The Order requires that Interconnected VoIP Service Providers must "provide their end users one or more methods of updating information regarding the user's physical location." Fine; simple enough to provide a web page for users to enter their location when they take their service on the road.

Alas, not so fast. The Order also requires that the provider include "at least one option that requires use only of the CPE necessary to access the interconnected VoIP service."

I suspect the simplest way to implement this - and the only way it can be done in 120 days - is to go ahead and build the web application, encourage your users to use it (as I suspect that the overwhelming majority of VoIP users who take their ATA on the road also have a laptop with them), and give them the option of calling the customer service number to update their location.

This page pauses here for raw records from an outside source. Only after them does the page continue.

(* ===== verification/Decoding.v ===== *)
(** * What a decoder lets through

    The readers of protocol.cpp are the boundary where bytes of a peer become
    values of the program.  Whatever the bytes are, a value that comes out of
    a decoder is well typed: every number is in the range of its machine type,
    every real is a binary64 value, every text and every list respects its
    documented bound, every enumerator is one of its enumeration.  The records
    follow field by field from the primitives, as in Codec.v. *)
From S2P Require Import Prelude OMap Error Domain Float64 Model Hash State Wire Codec Frames Messages MessageCodec.

(** [r] yields only [good] values, whatever bytes it is given. *)
Definition yields (limits : Limits) {A} (r : Reader A) (good : A -> Prop) : Prop :=
  forall bytes v rest, Forall is_byte bytes -> r limits bytes = Ok (v, rest) -> good v /\ Forall is_byte rest.

Section Yields.
Context (limits : Limits).

Lemma yields_ret {A} (v : A) (good : A -> Prop) : good v -> yields limits (mret v) good.
Proof. intros Hv bytes v' rest Hb Hr. by injection Hr as <- <-. Qed.

Lemma yields_error {A} s (good : A -> Prop) : yields limits (get_error s) good.
Proof. done. Qed.

Lemma yields_bind {A B} (r : Reader A) (k : A -> Reader B) good good' :
  yields limits r good -> (forall v, good v -> yields limits (k v) good') -> yields limits (r ≫= k) good'.
Proof.
  intros Hr Hk bytes v rest Hb Heq. unfold mbind, reader_bind in Heq.
  destruct (r limits bytes) as [[a rest']|s] eqn:Ha; [|done].
  apply Hr in Ha as [Ha Hrest]; [|done]. by apply (Hk a Ha rest').
Qed.

Lemma yields_limits {A} (k : Limits -> Reader A) good : yields limits (k limits) good -> yields limits (get_limits ≫= k) good.
Proof. intros Hk bytes v rest Hb Heq. by apply (Hk bytes). Qed.

Lemma yields_weaken {A} (r : Reader A) (good good' : A -> Prop) :
  yields limits r good -> (forall v, good v -> good' v) -> yields limits r good'.
Proof. intros Hr Hw bytes v rest Hb Heq. destruct (Hr bytes v rest Hb Heq). auto. Qed.

Lemma yields_raw n : 0 <= n -> yields limits (get_raw n) (fun bytes => size_of bytes = n /\ Forall is_byte bytes).
Proof.
  intros Hn bytes v rest Hb Hr. unfold get_raw in Hr. destruct (Z.ltb_spec (size_of bytes) n); [done|].
  injection Hr as <- <-. split; [split|].
  - unfold size_of in *. rewrite length_take. lia.
  - by apply Forall_take.
  - by apply Forall_drop.
Qed.

Lemma yields_le n : yields limits (bytes ← get_raw (Z.of_nat n); mret (le_value bytes)) (fun z => fits (8 * Z.of_nat n) z = true).
Proof.
  eapply yields_bind; [apply yields_raw; lia|]. intros bytes [Hs Hb]. apply yields_ret.
  pose proof (le_value_range bytes Hb) as Hr. unfold size_of in Hs. rewrite Hs in Hr.
  change 256 with (2 ^ 8) in Hr. rewrite <- Z.pow_mul_r in Hr by lia. unfold fits. blia.
Qed.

Of course, given some of the reports of customer service wait times of up to an hour at Vonage, it's not clear a "call customer service" option would satisfy the FCC requirement that "any method utilized allow an end user to update his or her Registered Location at will and in a timely manner..."

Wednesday, June 01, 2005

Server-Side Skype

Aswath points to a white paper by Connectotel that describes server-side Skype applications, and notes that one could use the techniques described to build competitors to SkypeIn and SkypeOut (and, I'd add, Skype Voicemail).

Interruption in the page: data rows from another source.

(** ** Lookup *)

Definition find_experiment (id : Z) (impl : Impl) : option ExperimentRecord :=
  om_find id (st_experiments (impl_state impl)).
Definition find_branch (record : ExperimentRecord) (id : Z) : option BranchDefinition :=
  find_branch_definition (def_branches (rec_definition record)) id.
Definition find_metric (record : ExperimentRecord) (id : Z) : option MetricDefinition :=
  List.find (fun metric => metric_id metric =? id) (def_metrics (rec_definition record)).
Definition find_live_worker (worker boot : Z) (impl : Impl) : option LiveWorker :=
  om_find (worker, boot) (impl_live_workers impl).

(** A write through the pointer [find_experiment] returned. *)
Definition put_experiment (id : Z) (record : ExperimentRecord) (impl : Impl) : Impl :=
  impl <| impl_state ::= fun s => s <| st_experiments ::= om_set id record |> |>.
(** A write through the pointer [find_branch] returned: the first match. *)
Fixpoint update_branch (id : Z) (f : BranchDefinition -> BranchDefinition) (branches : list BranchDefinition) :
    list BranchDefinition :=
  match branches with
  | [] => []
  | b :: rest => if branch_id b =? id then f b :: rest else b :: update_branch id f rest
  end.

(** [index[id] = position] for the elements of a vector. *)
Fixpoint index_from {A} (id : A -> Z) (position : nat) (l : list A) (index : omap Z nat) : omap Z nat :=
  match l with
  | [] => index
  | x :: rest => index_from id (S position) rest (om_set (id x) position index)
  end.

Definition rebuild_indexes (impl : Impl) : Impl :=
  impl
    <| impl_observation_index :=
         om_map (fun record => index_from obs_id 0 (rec_observations record) [])
           (st_experiments (impl_state impl)) |>
    <| impl_artifact_index :=
         om_map (fun record => index_from artifact_id 0 (rec_artifacts record) [])
           (st_experiments (impl_state impl)) |>.
(** [build_decision]. *)
Definition build_decision (record : ExperimentRecord) (candidate_key id sequence : Z) : Decision :=
  let definition := rec_definition record in
  let branches := def_branches definition in
  let evidence := compute_evidence record in
  let decision := default_Decision
    <| dec_id := id |>
    <| dec_experiment := def_id definition |>
    <| dec_generation := def_generation definition |>
    <| dec_hypothesis := def_hypothesis definition |>
    <| dec_hypothesis_revision := def_hypothesis_revision definition |>
    <| dec_policy := policy_id (def_policy definition) |>
    <| dec_policy_generation := policy_generation (def_policy definition) |>
    <| dec_candidate := candidate_key |>
    <| dec_sequence := sequence |>
    <| dec_rejected_evidence := rec_rejected_evidence record |>
    <| dec_compared_branches := stable_sort Z.ltb (map branch_id branches) |>
    <| dec_evidence := evidence |>
    <| dec_canonical_state_digest := evidence_digest to_chars evidence definition |> in
  match last_such (fun b => branch_id b =? candidate_key) branches with
  | None =>
      refuse_candidate "candidate_exists" "the candidate branch does not exist in this experiment generation" decision
  | Some candidate =>
      let baseline := first_baseline branches in
      let decision :=
        match baseline with
        | Some b => decision <| dec_baseline := branch_id b |> <| dec_baseline_present := true |>
        | None => decision
        end in
      if match baseline with Some b => branch_id b =? branch_id candidate | None => false end then
        refuse_candidate "candidate_is_not_baseline" "the candidate branch is the designated baseline" decision
      else
        let constraints := apply_constraints record candidate baseline evidence in
        let loop := run_factors record (evidence_of (branch_id candidate) evidence)
          (match baseline with Some b => evidence_of (branch_id b) evidence | None => None end) in
        conclude loop (decision
          <| dec_constraints := con_results constraints |>
          <| dec_outcome := con_outcome constraints |>
          <| dec_reason_kind := con_reason_kind constraints |>
          <| dec_reason := con_reason constraints |>
          <| dec_factors := fl_factors loop |>)
  end.

(** [Coordinator::evaluate]. *)
Definition evaluate (experiment candidate : Z) (impl : Impl) : Result Decision :=
  match find_experiment experiment impl with
  | None => Err (make_error ErrorCode.NOT_FOUND ErrorStage.DECISION "experiment does not exist")
  | Some record => Ok (build_decision record candidate 0 (current_sequence impl))
  end.
(** ** Records *)

Record record_evolves (r r' : ExperimentRecord) : Prop := {
  re_id : def_id (rec_definition r') = def_id (rec_definition r);
  re_hypothesis : def_hypothesis (rec_definition r') = def_hypothesis (rec_definition r);
  re_metrics : def_metrics (rec_definition r') = def_metrics (rec_definition r);
  re_policy : def_policy (rec_definition r') = def_policy (rec_definition r);
  re_branches : map branch_identity (def_branches (rec_definition r))
    `prefix_of` map branch_identity (def_branches (rec_definition r'));
  re_trials : map_evolves trial_evolves (rec_trials r) (rec_trials r');
  re_attempts : map_evolves attempt_evolves (rec_attempts r) (rec_attempts r');
  re_observations : rec_observations r `prefix_of` rec_observations r';
  re_artifacts : rec_artifacts r `prefix_of` rec_artifacts r';
  re_decisions : rec_decisions r `prefix_of` rec_decisions r';
  re_points : rec_rollback_points r `prefix_of` rec_rollback_points r';
  re_history : rec_hypothesis_history r `prefix_of` rec_hypothesis_history r';
  re_rejected : rec_rejected_evidence r `prefix_of` rec_rejected_evidence r'
}.

#[export] Instance record_evolves_preorder : PreOrder record_evolves.
Proof.
  split.
  - intros r. constructor; reflexivity.
  - intros r1 r2 r3 [] []. constructor; try congruence; by etransitivity.
Qed.

(** ** Workers *)

Definition incarnation_evolves (w w' : WorkerIncarnation) : Prop :=
  inc_worker w' = inc_worker w /\ inc_boot w' = inc_boot w /\ inc_epoch w' = inc_epoch w
  /\ inc_producer w' = inc_producer w /\ (inc_revoked w = true -> w' = w).

#[export] Instance incarnation_evolves_preorder : PreOrder incarnation_evolves.
Proof.
  split; [by intros w|]. intros w1 w2 w3 (?&?&?&?&Hr12) (?&?&?&?&Hr23). unfold incarnation_evolves.
  split_and!; try congruence. intros Hr. rewrite <- (Hr12 Hr). apply Hr23. by rewrite (Hr12 Hr).
Qed.

(** Incarnations are appended and otherwise only revoked. *)
Definition workers_evolve (l l' : list WorkerIncarnation) : Prop :=
  exists kept added, l' = kept ++ added /\ Forall2 incarnation_evolves l kept.

#[export] Instance workers_evolve_preorder : PreOrder workers_evolve.
Proof.
  split.
  - intros l. exists l, []. rewrite app_nil_r. split; [done|reflexivity].
  - intros l1 l2 l3 (k2 & a2 & -> & H2) (k3 & a3 & -> & H3).
    apply Forall2_app_inv_l in H3 as (k & a & Hk & Ha & ->). exists k, (a ++ a3).
    split; [by rewrite app_assoc|]. by transitivity k2.
Qed.

Definition live_evolves (w w' : LiveWorker) : Prop :=
  live_worker w' = live_worker w /\ live_boot w' = live_boot w /\ live_producer w' = live_producer w
  /\ (live_revoked w = true -> live_revoked w' = true).

#[export] Instance live_evolves_preorder : PreOrder live_evolves.
Proof. split; [by intros w|]. intros w1 w2 w3 (?&?&?&?) (?&?&?&?). unfold live_evolves. split_and!; try congruence; auto. Qed.

(** A live worker is kept under its own identity. *)
Definition live_keyed (m : omap (Z * Z) LiveWorker) : Prop :=
  forall k w, om_find k m = Some w -> k = (live_worker w, live_boot w).

Lemma live_keyed_set k w w' m :
  om_find k m = Some w -> live_evolves w w' -> live_keyed m -> live_keyed (om_set k w' m).
Proof.
  intros Hf (Hw & Hb & _) Hm k0 w0. rewrite om_find_set. case_decide; [|apply Hm]. intros [= <-].
  subst. rewrite Hw, Hb. by apply Hm.
Qed.

Lemma live_keyed_emplace w m : live_keyed m -> live_keyed (om_emplace (live_worker w, live_boot w) w m).
Proof.
  intros Hm k0 w0. rewrite om_find_emplace. destruct (om_find k0 m) eqn:E; [|case_decide]; intros; simplify_eq; auto.
Qed.

Lemma live_keyed_map_acc {S} (f : S -> LiveWorker -> S * LiveWorker) s m :
  (forall s w, live_evolves w (f s w).2) -> live_keyed m -> live_keyed (om_map_acc f s m).2.
Proof.
  intros Hf Hm k w Hw. pose proof (om_find_map_acc f s m k) as Hacc.
  destruct (om_find k m) as [w0|] eqn:E; [|congruence]. destruct Hacc as (s' & Hacc).
  rewrite Hacc in Hw. injection Hw as <-. destruct (Hf s' w0) as (-> & -> & _). by apply Hm.
Qed.

(** ** Record transformers *)

Lemma trial_evolves_open t t' :
  is_terminal (trial_state t) = false -> trial_identity t' = trial_identity t -> trial_evolves t t'.
Proof. intros Ho Hi. split; [done|congruence]. Qed.

Lemma attempt_evolves_open a a' :
  is_attempt_terminal (attempt_state a) = false -> attempt_identity a' = attempt_identity a -> attempt_evolves a a'.
Proof. intros Ho Hi. split; [done|congruence]. Qed.

Create HintDb evolve.
#[export] Hint Resolve trial_evolves_open attempt_evolves_open : evolve.
#[export] Hint Resolve map_evolves_set map_evolves_emplace map_evolves_map map_evolves_map_acc : evolve.
#[export] Hint Extern 2 (trial_evolves _ _) => reflexivity : evolve.
#[export] Hint Extern 2 (attempt_evolves _ _) => reflexivity : evolve.
#[export] Hint Extern 2 (map_evolves _ _ _) => reflexivity : evolve.
#[export] Hint Extern 2 (prefix _ _) => reflexivity : evolve.
#[export] Hint Resolve prefix_app_r : evolve.
#[export] Hint Extern 4 (@eq _ _ _) => reflexivity : evolve.

(** Closes [record_evolves] for a record built by field updates. *)
Ltac evolve_record := constructor; simpl; eauto 4 with evolve.

Lemma log_evolves line r : record_evolves r (log line r).
Proof. evolve_record. Qed.

Lemma prefix_snoc {A} (l : list A) x : l `prefix_of` l ++ [x].
Proof. by exists [x]. Qed.
#[export] Hint Resolve prefix_snoc log_evolves : evolve.

Lemma supersede_evolves (b : bool) detail sequence t :
  trial_evolves t (if b || is_terminal (trial_state t) then t else supersede_trial detail sequence t).
Proof. destruct b; simpl; [reflexivity|]. destruct (is_terminal _) eqn:E; auto with evolve. Qed.

Lemma abandon_evolves (b : bool) kind detail sequence a :
  attempt_evolves a (if b || is_attempt_terminal (attempt_state a) then a else abandon_attempt kind detail sequence a).
Proof. destruct b; simpl; [reflexivity|]. destruct (is_attempt_terminal _) eqn:E; auto with evolve. Qed.

Lemma abandon_stale_live_work_evolves sequence r : record_evolves r (abandon_stale_live_work sequence r).
Proof.
  evolve_record; apply map_evolves_map; intros x; [apply (supersede_evolves false)|apply (abandon_evolves false)].
Qed.

Lemma update_branch_identity id f branches :
  (forall b, branch_identity (f b) = branch_identity b) ->
  map branch_identity (update_branch id f branches) = map branch_identity branches.
Proof.
  intros Hf. induction branches as [|b branches IH]; simpl; [done|].
  destruct (branch_id b =? id); simpl; congruence.
Qed.

Lemma revise_record_evolves spec sequence r : record_evolves r (revise_record spec sequence r).
Proof.
  etransitivity; [|apply log_evolves].
  etransitivity; [|apply abandon_stale_live_work_evolves]. evolve_record.
Qed.

Lemma retire_record_evolves branch reason sequence r : record_evolves r (retire_record branch reason sequence r).
Proof.
  etransitivity; [|apply log_evolves]. evolve_record.
  - by rewrite update_branch_identity.
  - apply map_evolves_map. intros t. apply supersede_evolves.
  - apply map_evolves_map. intros a. apply abandon_evolves.
Qed.

Lemma push_branch_evolves b r : record_evolves r (push_branch b r).
Proof. evolve_record. rewrite map_app. apply prefix_app_r. reflexivity. Qed.

(** Undoing the push of a branch gives back the branches. *)
Lemma pop_branch_evolves b r r' : 
  def_branches (rec_definition r') = def_branches (rec_definition r) ++ [b] ->
  record_evolves (push_branch b r) r' -> record_evolves r (pop_branch r').
Proof.
  intros Hb []. constructor; simpl in *; auto. by rewrite Hb, removelast_last.
Qed.

Lemma cancel_record_evolves reason sequence r : record_evolves r (cancel_record reason sequence r).
Proof.
  etransitivity; [|apply log_evolves]. evolve_record; apply map_evolves_map.
  - intros t. destruct (is_terminal _) eqn:E; auto with evolve.
  - intros a. destruct (is_attempt_terminal _) eqn:E; auto with evolve.
Qed.

Lemma record_rejection_evolves kind identifier verdict r :
  record_evolves r (record_rejection kind identifier verdict r).
Proof. unfold record_rejection. case_match; [evolve_record|reflexivity]. Qed.

Lemma release_trial_evolves retry kind detail sequence t :
  is_terminal (trial_state t) = false -> trial_evolves t (release_trial retry kind detail sequence t).
Proof. intros Ho. apply trial_evolves_open; [done|]. unfold release_trial. by destruct retry. Qed.

Lemma withdraw_attempt_evolves definition worker boot kind ad td sequence acc a :
  attempt_evolves a (withdraw_attempt definition worker boot kind ad td sequence acc a).2
  /\ map_evolves trial_evolves acc.1 (withdraw_attempt definition worker boot kind ad td sequence acc a).1.1.
Proof.
  destruct acc as [trials touched]. unfold withdraw_attempt. case_match eqn:Hskip; [by split; reflexivity|]. zprop.
  split; [by apply attempt_evolves_open|]. simpl.
  repeat case_match; try reflexivity. zprop.
  eapply map_evolves_set; eauto using release_trial_evolves with typeclass_instances.
Qed.

Lemma withdraw_in_record_evolves worker boot kind ad td line sequence r :
  record_evolves r (withdraw_in_record worker boot kind ad td line sequence r).
Proof.
  unfold withdraw_in_record.
  set (f := withdraw_attempt _ _ _ _ _ _ _).
  pose proof (map_evolves_map_acc attempt_evolves f (rec_trials r, false) (rec_attempts r)) as Ha.
  pose proof (om_map_acc_inv f (fun acc => map_evolves trial_evolves (rec_trials r) acc.1)
    (rec_trials r, false) (rec_attempts r)) as Ht.
  destruct (om_map_acc f _ _) as [[trials touched] attempts]. simpl in *.
  assert (Hr : record_evolves r (r <| rec_trials := trials |> <| rec_attempts := attempts |>)).
  { evolve_record.
    - apply Ht; [reflexivity|]. intros acc a Hacc. etransitivity; [exact Hacc|]. apply withdraw_attempt_evolves.
    - apply Ha. intros acc a. apply withdraw_attempt_evolves. }
  destruct touched; [|done]. etransitivity; [exact Hr|apply log_evolves].
Qed.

Alas, playing in this sandbox has some risks.

For one thing, there are limitations. To quote one section of the Connectotel white paper:
It is important to be aware that granting authorization within the Skype client is currently a manual process for which no APIs exist. This implies a potentially large amount of work for personnel who will have to grant or deny authorization one-by-one to the userswho request it.
In other words, authorization can't be easily automated, which makes it rather hard to scale. This limitation of the API points out the second risk: If you do something with the API that starts taking money out of Skype's pockets, Skype can always change the API. After all:
Skype, in its sole discretion, reserves the right to add additional features or functions, or to provide programming fixes, updates and upgrades, to the Skype Software. You acknowledge and agree that Skype has no obligation to make available to You any subsequent versions of the Skype Software. (Skype EULA)
Furthermore, you acknowledge and agree that Skype, in its sole discretion, may modify or discontinue or suspend Your ability to use any version of the Skype Software, or terminate any license hereunder, at any time. Skype also may suspend or terminate any license hereunder and disable any Skype Software You may already have accessed or installed without prior notice at any time. (Skype EULA)
Not something I'd build a business case on.

Broadband Price Wars

SBC has escalated the broadband pricing wars, reducing the introductory price of their entry-level DSL offer to $14.95/month. (One-year term, and the price goes to the then-current price at the end of the term.) This is only $2/month more than their dialup internet access (bundled with local/LD service).

Next step: Incent dialup internet subscribers to convert to DSL and shut down/sell off the dial access network, reducing operational expenses. (Telcos love opex reduction business cases.)